French Polynesia's veteran politician, Gaston Flosse, has been released from Tahiti's jail after just over two weeks in preventive detention.
Also released from detention is the French advertising executive, Hubert Haddad, who had been held for seven months over the so-called OPT affair which centres of allegations that he paid kickbacks to Mr Flosse's Tahoeraa Huiraatira Party.
Their release was ordered by the head of the appeal court in Tahiti, defying a request by the prosecutor to extend their jailing to prevent the suspects from possibly exerting pressure onto witnesses.

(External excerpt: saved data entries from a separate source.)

(** A step of the server, goroutine by goroutine. *)
Lemma step_go i a w w' :
  step cfg (Go i a) w = Some w' ->
  exists p ps l, running w ≡ₚ p :: l /\ goroutine_step cfg p a (sh w) = Some (sh w', ps) /\ running w' ≡ₚ ps ++ l.
Proof.
  cbn. destruct (running w !! i) as [p|] eqn:Hi; [|done]. cbn.
  destruct (goroutine_step cfg p a (sh w)) as [[s ps]|] eqn:Hg; [|done]. cbn. intros [= <-]. cbn.
  exists p, ps, (take i (running w) ++ drop (S i) (running w))%list. split; [|split; [done|]].
  - rewrite <- (take_drop_middle (running w) i p Hi) at 1. by rewrite Permutation_middle.
  - by rewrite Permutation_app_swap_app.
Qed.

(** Cancelling the context, or closing the control listener, keeps them. *)
Lemma wf_outside s s' l :
  (forall x, opened s' x = true -> opened s x = true) -> (ctx_done s = true -> ctx_done s' = true) ->
  closed_srv s' = closed_srv s -> tracked s' = tracked s -> returned s' = returned s ->
  wf_life s l /\ wf_dash s l -> wf_life s' l /\ wf_dash s' l.
Proof.
  intros Hop Hd Hc Ht Hr [[He Hf Hcl Hb Ho] [Htr Hclo Hs]].
  assert ((forall x, opened s x = false) -> forall x, opened s' x = false) as Hop'.
  { intros H x. specialize (H x). specialize (Hop x). destruct (opened s' x); [|done]. by rewrite Hop in H. }
  split; split; rewrite ?Hr, ?Hc, ?Ht; auto.
  - intros p Hq Hin. destruct (He p Hq Hin). auto.
  - intros e E. destruct (Hf e E). auto.
Qed.

Lemma wf_step lb w w' : wf w -> step cfg lb w = Some w' -> wf w'.
Proof.
  intros [Hl Hd]. destruct lb as [i a| |].
  - intros (p & ps & l & Hp & Hg & Hp')%step_go. split.
    + eapply wf_life_perm; [symmetry; exact Hp'|]. eapply wf_life_go; [|exact Hg]. by eapply wf_life_perm.
    + eapply wf_dash_perm; [symmetry; exact Hp'|]. eapply wf_dash_go; [|exact Hg]. by eapply wf_dash_perm.
  - intros [= <-]. by apply (wf_outside (sh w)).
  - intros [= <-]. apply (wf_outside (sh w)); try done. intros x. cbn. by case_decide.
Qed.

Lemma wf_steps ls w w' : wf w -> steps cfg ls w = Some w' -> wf w'.
Proof.
  revert w. induction ls as [|lb ls IH]; intros w Hw; cbn; [by intros [= <-]|].
  destruct (step cfg lb w) as [w1|] eqn:Hs; [|done]. apply IH. by eapply wf_step.
Qed.

Lemma wf_reaches w : reaches cfg w -> wf w.
Proof. intros [ls H]. by eapply wf_steps; [apply wf_started|]. Qed.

This comes as a senior Tahoeraa member, Edouard Fritch, says Mr Flosse could become the vice-president of the government about to be formed.
The Tahoeraa has in recent weeks sided with the To Tatou Aia of Gaston Tong Sang whose motion of no confidence succeeded yesterday in ousting the government of Oscar Temaru.
Mr Tong Sang says the government will have 12 ministers and Mr Fritch says one of them could be Mr Flosse.
Mr Fritch has also said discussions about this have been held for some time and Mr Flosse could for example become the finance minister.
In September, Flosse was given a suspended jail sentence for abuse of public funds as the territory's president.
The court also stripped him of his political mandates but he has continued in office by appealing that ruling in the French supreme court.